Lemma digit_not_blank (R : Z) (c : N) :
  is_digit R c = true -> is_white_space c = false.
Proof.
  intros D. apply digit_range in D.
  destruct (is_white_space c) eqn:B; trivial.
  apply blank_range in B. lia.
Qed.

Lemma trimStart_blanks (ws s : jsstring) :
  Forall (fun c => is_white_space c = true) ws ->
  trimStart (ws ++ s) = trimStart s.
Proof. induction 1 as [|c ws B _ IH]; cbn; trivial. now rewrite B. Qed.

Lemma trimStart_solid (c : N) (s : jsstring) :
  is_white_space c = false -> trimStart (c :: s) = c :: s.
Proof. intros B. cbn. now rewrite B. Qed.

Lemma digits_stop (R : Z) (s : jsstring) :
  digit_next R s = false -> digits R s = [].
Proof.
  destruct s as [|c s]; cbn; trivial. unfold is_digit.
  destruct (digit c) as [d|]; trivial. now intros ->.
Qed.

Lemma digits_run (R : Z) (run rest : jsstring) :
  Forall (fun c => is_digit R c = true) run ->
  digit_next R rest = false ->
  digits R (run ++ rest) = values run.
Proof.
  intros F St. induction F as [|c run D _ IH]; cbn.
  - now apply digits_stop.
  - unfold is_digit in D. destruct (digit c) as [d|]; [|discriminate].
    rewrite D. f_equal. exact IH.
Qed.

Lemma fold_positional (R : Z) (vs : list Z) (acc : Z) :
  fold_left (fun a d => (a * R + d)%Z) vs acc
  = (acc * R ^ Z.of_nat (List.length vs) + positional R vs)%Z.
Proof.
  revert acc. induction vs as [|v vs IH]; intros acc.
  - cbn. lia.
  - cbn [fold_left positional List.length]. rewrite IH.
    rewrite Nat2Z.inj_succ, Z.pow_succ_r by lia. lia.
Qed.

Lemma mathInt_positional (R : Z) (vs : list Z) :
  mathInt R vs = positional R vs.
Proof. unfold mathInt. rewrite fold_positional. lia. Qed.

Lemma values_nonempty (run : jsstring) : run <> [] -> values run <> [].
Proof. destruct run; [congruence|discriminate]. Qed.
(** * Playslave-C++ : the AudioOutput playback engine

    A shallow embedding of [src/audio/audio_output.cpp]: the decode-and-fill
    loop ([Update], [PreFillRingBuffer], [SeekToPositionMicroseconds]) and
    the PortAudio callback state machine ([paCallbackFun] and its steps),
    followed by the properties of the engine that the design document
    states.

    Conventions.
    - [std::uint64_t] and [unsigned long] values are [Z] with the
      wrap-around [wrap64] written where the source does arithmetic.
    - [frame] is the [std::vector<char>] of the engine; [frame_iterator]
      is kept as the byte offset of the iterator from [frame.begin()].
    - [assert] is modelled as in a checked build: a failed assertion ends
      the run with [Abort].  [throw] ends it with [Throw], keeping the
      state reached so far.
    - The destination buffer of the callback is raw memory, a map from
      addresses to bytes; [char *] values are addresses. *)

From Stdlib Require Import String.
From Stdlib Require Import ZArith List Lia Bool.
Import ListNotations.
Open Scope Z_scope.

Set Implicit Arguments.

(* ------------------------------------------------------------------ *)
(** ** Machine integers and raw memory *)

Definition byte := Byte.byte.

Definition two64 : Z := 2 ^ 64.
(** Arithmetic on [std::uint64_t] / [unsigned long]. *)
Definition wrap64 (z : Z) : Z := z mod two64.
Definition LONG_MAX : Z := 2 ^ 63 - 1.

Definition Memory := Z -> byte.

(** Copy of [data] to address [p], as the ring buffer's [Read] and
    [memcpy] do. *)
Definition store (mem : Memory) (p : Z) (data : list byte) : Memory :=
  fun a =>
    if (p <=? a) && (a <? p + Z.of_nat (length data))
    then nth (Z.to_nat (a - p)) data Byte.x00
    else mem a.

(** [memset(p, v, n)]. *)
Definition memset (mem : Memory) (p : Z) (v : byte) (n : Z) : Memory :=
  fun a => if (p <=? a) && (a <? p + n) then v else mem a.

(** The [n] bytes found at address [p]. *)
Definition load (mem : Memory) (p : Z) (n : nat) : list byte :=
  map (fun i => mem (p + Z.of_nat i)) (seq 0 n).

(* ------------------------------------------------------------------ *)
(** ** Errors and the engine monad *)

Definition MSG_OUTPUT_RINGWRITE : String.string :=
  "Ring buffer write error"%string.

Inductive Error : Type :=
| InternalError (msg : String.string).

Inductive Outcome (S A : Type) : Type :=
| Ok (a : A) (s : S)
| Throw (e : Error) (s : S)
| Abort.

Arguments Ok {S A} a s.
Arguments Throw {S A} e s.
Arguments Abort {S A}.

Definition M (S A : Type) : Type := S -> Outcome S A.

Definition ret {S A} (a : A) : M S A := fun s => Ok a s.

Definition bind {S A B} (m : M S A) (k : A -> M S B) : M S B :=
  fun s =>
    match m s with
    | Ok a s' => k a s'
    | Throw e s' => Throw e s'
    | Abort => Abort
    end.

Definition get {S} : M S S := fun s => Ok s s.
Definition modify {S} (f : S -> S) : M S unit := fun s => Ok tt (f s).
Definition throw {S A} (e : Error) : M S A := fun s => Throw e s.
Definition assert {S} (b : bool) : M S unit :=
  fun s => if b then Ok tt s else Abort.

-------------------------

> **Exercise directions**
Look at the material above and copy, word for word, its lines from the first through the one containing "(** * Playslave-C++".

> **Written response**
Lemma digit_not_blank (R : Z) (c : N) :
  is_digit R c = true -> is_white_space c = false.
Proof.
  intros D. apply digit_range in D.
  destruct (is_white_space c) eqn:B; trivial.
  apply blank_range in B. lia.
Qed.

Lemma trimStart_blanks (ws s : jsstring) :
  Forall (fun c => is_white_space c = true) ws ->
  trimStart (ws ++ s) = trimStart s.
Proof. induction 1 as [|c ws B _ IH]; cbn; trivial. now rewrite B. Qed.

Lemma trimStart_solid (c : N) (s : jsstring) :
  is_white_space c = false -> trimStart (c :: s) = c :: s.
Proof. intros B. cbn. now rewrite B. Qed.

Lemma digits_stop (R : Z) (s : jsstring) :
  digit_next R s = false -> digits R s = [].
Proof.
  destruct s as [|c s]; cbn; trivial. unfold is_digit.
  destruct (digit c) as [d|]; trivial. now intros ->.
Qed.

Lemma digits_run (R : Z) (run rest : jsstring) :
  Forall (fun c => is_digit R c = true) run ->
  digit_next R rest = false ->
  digits R (run ++ rest) = values run.
Proof.
  intros F St. induction F as [|c run D _ IH]; cbn.
  - now apply digits_stop.
  - unfold is_digit in D. destruct (digit c) as [d|]; [|discriminate].
    rewrite D. f_equal. exact IH.
Qed.

Lemma fold_positional (R : Z) (vs : list Z) (acc : Z) :
  fold_left (fun a d => (a * R + d)%Z) vs acc
  = (acc * R ^ Z.of_nat (List.length vs) + positional R vs)%Z.
Proof.
  revert acc. induction vs as [|v vs IH]; intros acc.
  - cbn. lia.
  - cbn [fold_left positional List.length]. rewrite IH.
    rewrite Nat2Z.inj_succ, Z.pow_succ_r by lia. lia.
Qed.

Lemma mathInt_positional (R : Z) (vs : list Z) :
  mathInt R vs = positional R vs.
Proof. unfold mathInt. rewrite fold_positional. lia. Qed.

Lemma values_nonempty (run : jsstring) : run <> [] -> values run <> [].
Proof. destruct run; [congruence|discriminate]. Qed.
(** * Playslave-C++ : the AudioOutput playback engine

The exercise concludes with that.